[Action item]:
Print the lines of the data, starting with the first, up to and including the line where "A → Prop) (Q" appears.

"""

(* ===== verification/StreamType.v ===== *)
(** The type of a stream: what holds of the [FILE]s of [Stdio] in every state a
    program can reach, whatever calls of stdio.c, printf.c and scanf.c it makes,
    and whatever the descriptor layer answers; and the room its buffer has for the
    next character, as long as no error was recorded on it. *)
From S2P Require Import Prelude CMonad CMemory CBuffer Kernel RcFs RcFd RcNet RcPosix FdTable Printf Stdio Scanf.

(** ** A partial-correctness logic

    [wlp c Q s]: if [c] returns from [s], [Q] holds of the result and the
    state. *)
Definition wlp {S A} (c : M S A) (Q : A → S → Prop) (s : S) : Prop :=
  match c s with Ret a s' => Q a s' | _ => True end.

Section wlp.
Context {S : Type} (I : S → Prop).

Lemma keeps_wlp {A} (c : M S A) (Q : A → Prop) :
  (∀ s, I s → wlp c (λ a s', I s' ∧ Q a) s) → keeps I c Q.
Proof. done. Qed.

Lemma wlp_of_keeps {A} (c : M S A) (Q : A → Prop) s : I s → keeps I c Q → wlp c (λ a s', I s' ∧ Q a) s.
Proof. intros Hs Hc. exact (Hc s Hs). Qed.

Lemma wlp_mono {A} (c : M S A) (Q Q' : A → S → Prop) s :
  wlp c Q s → (∀ a s', Q a s' → Q' a s') → wlp c Q' s.
Proof. unfold wlp. destruct (c s); auto. Qed.

Lemma wlp_bind {A B} (c : M S A) (k : A → M S B) Q s :
  wlp c (λ a s', wlp (k a) Q s') s → wlp (bind c k) Q s.
Proof. unfold wlp, bind. by destruct (c s). Qed.

Lemma wlp_of_option {A} (o : option A) (Q : A → S → Prop) s : (∀ a, o = Some a → Q a s) → wlp (of_option o) Q s.
Proof. intros HQ. unfold wlp. destruct o; simpl; auto. Qed.

Lemma wlp_keeps {A B} (c : M S A) (k : A → M S B) (R : A → Prop) (Q : B → S → Prop) s :
  I s → keeps I c R → (∀ a s', I s' → R a → wlp (k a) Q s') → wlp (bind c k) Q s.
Proof.
  intros Hs Hc Hk. apply wlp_bind. unfold wlp at 1. specialize (Hc s Hs). destruct (c s); try done.
  destruct Hc as [H1 H2]. by apply Hk.
Qed.

Lemma wlp_loop {X R} (body : X → M S (step X R)) (P : X → S → Prop) (Q : R → S → Prop) x s :
  (∀ x s, P x s → wlp (body x) (λ r s', match r with Continue x' => P x' s' | Break r => Q r s' end) s) →
  P x s → wlp (loop body x) Q s.
Proof.
  intros Hb Hx. unfold loop. apply wlp_bind.
  apply (wlp_mono _ (λ r s', match r with Continue x' => P x' s' | Break r => Q r s' end)).
  - revert x s Hx. induction loop_fuel as [p IH|p IH|]; intros x s Hx; simpl iter_pos; [| |by apply Hb];
      apply wlp_bind; eapply wlp_mono; try (by apply Hb); try (by apply IH); cbn beta; intros [x1|r1] s1 H1; try done.
    + apply wlp_bind. eapply wlp_mono; [by apply IH|]. intros [x2|r2] s2 H2; [by apply IH|done].
    + by apply IH.
  - intros [x'|r] s' H; [done|exact H].
Qed.
End wlp.

(** ** The type *)

(** The positions lie in the buffer, and the buffer has the size it should. *)
Record file_ok (f : FILE) : Prop := {
  fo_read : 0 ≤ f_rpos f ≤ f_rlen f;
  fo_wlen : 0 ≤ f_wlen f;
  fo_ungot : -1 ≤ f_ungot f < 256;
  fo_buf : match f_buf f with
           | Some b => zlen b = f_cap f ∧ 0 < f_cap f ∧ f_rlen f ≤ f_cap f ∧ f_wlen f ≤ f_cap f
           | None => f_rlen f = 0 ∧ f_wlen f = 0
           end;
}.

(** There is room in the buffer for the next character: [fputc] stores it at
    [wlen] before it looks whether the buffer is full. *)
Definition room (f : FILE) : Prop :=
  match f_buf f with Some _ => f_wlen f < f_cap f | None => True end.

(** What is read is never more than was stored in the buffer. *)
Definition got (r : Z * bytes) : Prop := r.1 ≤ zlen r.2.

Lemma keeps_true {S A} (c : M S A) : keeps (λ _, True) c (λ _, True).
Proof. intros s _. by destruct (c s). Qed.

Lemma peek_data_len {S} (I : S → Prop) (i n : Z) buf : keeps I (peek i n buf) (λ d, zlen d = n).
Proof.
  unfold peek. destruct ((0 <=? i) && (0 <=? n) && (i + n <=? zlen buf)) eqn:E; [|done].
  apply keeps_ret, zlen_sliceZ; lia.
Qed.

Section posix.
Context {K : Type} `{!Kernel K} (junk : bytes).
Abbreviation any := (λ _, True).

Lemma fail_neg e : keeps any (RcFd.fail (K := K) e) (λ r, r = -1).
Proof. eapply keeps_bind; [apply keeps_true|]. intros _ _. by apply keeps_ret. Qed.

Lemma sys_keeps {A} (c : M K A) (Q : A → Prop) : keeps any c Q → keeps (any : posix K → Prop) (sys c) Q.
Proof. intros Hc p _. specialize (Hc (world p) I). unfold sys, zoom. simpl. by destruct (c (world p)). Qed.

Lemma got_reply len req : keeps any (reply_data (K := K) len req) got.
Proof.
  unfold reply_data. eapply keeps_bind; [apply keeps_true|]. intros r _.
  destruct (Z.ltb_spec r 0); [apply keeps_ret; unfold got; cbn [fst snd]; zlen_lia|]. cbn zeta.
  eapply keeps_bind; [apply peek_data_len|]. intros d Hd. cbn beta in Hd. apply keeps_ret. unfold got. cbn [fst snd]. rewrite Hd. apply Z.le_refl.
Qed.

Lemma got_read_at path len off : keeps any (__rc_fs_read_at (K := K) junk path len off) got.
Proof.
  unfold __rc_fs_read_at. eapply keeps_bind; [apply keeps_true|]. intros ap _.
  eapply keeps_bind; [apply keeps_true|]. intros [pid req] _. destruct (pid <? 0); [by apply keeps_ret|].
  do 2 (eapply keeps_bind; [apply keeps_true|]; intros ? _).
  eapply keeps_bind; [apply keeps_true|]. intros [[from rv] reply] _.
  destruct (_ || _); [by apply keeps_ret|apply got_reply].
Qed.

Lemma got_console n : keeps any (console_read (K := K) n) got.
Proof.
  apply (keeps_loop _ _ (λ '(i, p), i = zlen p)); [|done]. intros [i p] ->. destruct (_ <? n); [|by apply keeps_ret, Z.le_refl].
  eapply keeps_bind; [apply keeps_true|]. intros c _. destruct (c <? 0); [by apply keeps_ret, Z.le_refl|]. cbn zeta.
  destruct (_ || _); apply keeps_ret; unfold got; cbn [fst snd]; zlen_lia.
Qed.

Lemma got_file fd count : keeps any (file_read (K := K) junk fd count) got.
Proof.
  apply (keeps_loop _ _ (λ '(i, p), i ≤ zlen p)); [|done]. intros [i p] Hi. destruct (i <? count); [|by apply keeps_ret].
  eapply keeps_bind; [apply keeps_true|]. intros e _.
  eapply keeps_bind; [apply sys_keeps, got_read_at|]. intros [n data] Hn. unfold got in Hn. cbn [fst snd] in Hn.
  destruct (n <? 0).
  - destruct (negb _); [by apply keeps_ret|]. eapply keeps_bind; [apply fail_neg|]. intros r ->. by apply keeps_ret.
  - destruct (n =? 0); [by apply keeps_ret|]. eapply keeps_bind; [apply keeps_true|]. intros _ _.
    apply keeps_ret. zlen_lia.
Qed.

Lemma got_net fd n : keeps any (__rc_net_read (K := K) junk fd n) got.
Proof.
  unfold __rc_net_read. eapply keeps_bind; [apply keeps_true|]. intros [e|] _; [|by apply keeps_ret].
  assert (keeps any (net_recv (K := K) junk (fd_path e) (fd_flags e) n) (λ r, got r.1)) as Hr.
  { unfold net_recv. eapply keeps_bind; [apply keeps_true|]. intros p _. cbn zeta.
    eapply keeps_bind; [apply keeps_true|]. intros [r tmp] _. destruct (Z.ltb_spec r 0).
    - eapply keeps_bind; [apply fail_neg|]. intros x ->. by apply keeps_ret.
    - destruct (negb _).
      + destruct (r <? 6); [by apply keeps_ret|]. eapply keeps_bind; [apply keeps_true|]. intros hdr _.
        eapply keeps_bind; [apply peek_data_len|]. intros d Hd. cbn beta in Hd. apply keeps_ret. unfold got. cbn [fst snd]. lia.
      + eapply keeps_bind; [apply peek_data_len|]. intros d Hd. cbn beta in Hd. apply keeps_ret. unfold got. cbn [fst snd]. lia. }
  eapply keeps_bind; [apply Hr|]. intros [[r data] hdr] Hg. by apply keeps_ret.
Qed.

Lemma got_read fd count : keeps any (read (K := K) junk fd count) got.
Proof.
  unfold read. eapply keeps_bind; [apply keeps_true|]. intros _ _.
  eapply keeps_bind; [apply keeps_true|]. intros [e|] _.
  - repeat case_decide; [apply got_console|apply got_net|apply got_file].
  - eapply keeps_bind; [apply fail_neg|]. intros x ->. by apply keeps_ret.
Qed.
End posix.

(** ** The formatting engines touch the state through their parameters only *)

Section engines.
Context {S : Type} (I : S → Prop).

Lemma keeps_vsscanf strtold text fmt ap : keeps I (vsscanf strtold text fmt ap) (λ _, True).
Proof. kp. Qed.

Context (emit : bytes → M S unit) (out_len : M S Z) (store_n : Z → Z → Z → M S unit).
Context (Hemit : ∀ s, keeps I (emit s) (λ _, True)) (Hlen : keeps I out_len (λ _, True)).
Context (Hstore : ∀ np lng n, keeps I (store_n np lng n) (λ _, True)).

Lemma keeps_vformat fmt_fp fmt ap : keeps I (vformat emit out_len store_n fmt_fp fmt ap) (λ _, True).
Proof. kp. Qed.
End engines.

(** ** One stream *)

Create HintDb stream discriminated.

(** Of the error indicator [e], [B e] says that the buffer may be full. *)
Definition typed (B : bool → Prop) (f : FILE) : Prop := file_ok f ∧ (B (f_err f) ∨ room f).
Definition stream_ok {K} (B : bool → Prop) (s : stream K) : Prop := typed B (s_file s).

(** Closes [typed B (u f)] for an update that leaves the positions in order,
    and wlen or 0 in it. *)
Ltac file_ok := intros; unfold stream_ok, typed in *; cbn [s_file s_os] in *;
  repeat match goal with
  | H : _ ∧ _ |- _ => destruct H
  | H : file_ok ?f |- _ =>
    let H1 := fresh in let H2 := fresh in let H3 := fresh in let H4 := fresh in
    destruct H as [H1 H2 H3 H4] end;
  split; [split; cbn; repeat case_match; try lia; try (split_and?; lia); try done
         | match goal with H : _ ∨ room _ |- _ => destruct H as [H|H] end;
           first [left; done | right; unfold room in *; cbn; repeat case_match; try done; lia
               | left; cbn; match goal with H : ?full ?e |- ?full true => destruct e; auto end] ].

Section stream.
Context {K : Type} `{!Kernel K} (junk : bytes) (full : bool → Prop) (Hfull : full false → full true).
Abbreviation ok := (stream_ok (K := K) full).
Implicit Types (s : stream K).

Lemma wlp_the_file {A} (k : FILE → M (stream K) A) Q s :
  wlp (k (s_file s)) Q s → wlp (bind the_file k) Q s.
Proof. done. Qed.
Lemma wlp_fset {A} u (k : unit → M (stream K) A) Q s :
  wlp (k tt) Q (Stream (s_os s) (u (s_file s))) → wlp (bind (fset u) k) Q s.
Proof. done. Qed.
Lemma wlp_the_buf {A} (k : bytes → M (stream K) A) Q s :
  (∀ b, f_buf (s_file s) = Some b → wlp (k b) Q s) → wlp (bind the_buf k) Q s.
Proof. intros Hk. apply wlp_bind, wlp_the_file, wlp_of_option, Hk. Qed.
Lemma wlp_advance {A} n (k : unit → M (stream K) A) Q s :
  (∀ pos, wlp (k tt) Q (Stream (s_os s) (with_pos pos (s_file s)))) → wlp (bind (advance n) k) Q s.
Proof. intros Hk. apply wlp_bind, wlp_the_file. case_decide; [apply Hk|done]. Qed.
Lemma wlp_os {A B} (c : M (posix K) A) (k : A → M (stream K) B) R Q s :
  keeps (λ _, True) c R → (∀ a p, R a → wlp (k a) Q (Stream p (s_file s))) → wlp (bind (os c) k) Q s.
Proof.
  intros Hc Hk. apply wlp_bind. unfold wlp at 1, os, zoom. specialize (Hc (s_os s) I). simpl.
  destruct (c (s_os s)) as [a p|code p| |]; try done. apply Hk. by destruct Hc.
Qed.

"""

[Exercise result]:
(* ===== verification/StreamType.v ===== *)
(** The type of a stream: what holds of the [FILE]s of [Stdio] in every state a
    program can reach, whatever calls of stdio.c, printf.c and scanf.c it makes,
    and whatever the descriptor layer answers; and the room its buffer has for the
    next character, as long as no error was recorded on it. *)
From S2P Require Import Prelude CMonad CMemory CBuffer Kernel RcFs RcFd RcNet RcPosix FdTable Printf Stdio Scanf.

(** ** A partial-correctness logic

    [wlp c Q s]: if [c] returns from [s], [Q] holds of the result and the
    state. *)
Definition wlp {S A} (c : M S A) (Q : A → S → Prop) (s : S) : Prop :=
  match c s with Ret a s' => Q a s' | _ => True end.

Section wlp.
Context {S : Type} (I : S → Prop).

Lemma keeps_wlp {A} (c : M S A) (Q : A → Prop) :
  (∀ s, I s → wlp c (λ a s', I s' ∧ Q a) s) → keeps I c Q.
Proof. done. Qed.

Lemma wlp_of_keeps {A} (c : M S A) (Q : A → Prop) s : I s → keeps I c Q → wlp c (λ a s', I s' ∧ Q a) s.
Proof. intros Hs Hc. exact (Hc s Hs). Qed.

Lemma wlp_mono {A} (c : M S A) (Q Q' : A → S → Prop) s :
  wlp c Q s → (∀ a s', Q a s' → Q' a s') → wlp c Q' s.
Proof. unfold wlp. destruct (c s); auto. Qed.

Lemma wlp_bind {A B} (c : M S A) (k : A → M S B) Q s :
  wlp c (λ a s', wlp (k a) Q s') s → wlp (bind c k) Q s.
Proof. unfold wlp, bind. by destruct (c s). Qed.

Lemma wlp_of_option {A} (o : option A) (Q : A → S → Prop) s : (∀ a, o = Some a → Q a s) → wlp (of_option o) Q s.
Proof. intros HQ. unfold wlp. destruct o; simpl; auto. Qed.

Lemma wlp_keeps {A B} (c : M S A) (k : A → M S B) (R : A → Prop) (Q : B → S → Prop) s :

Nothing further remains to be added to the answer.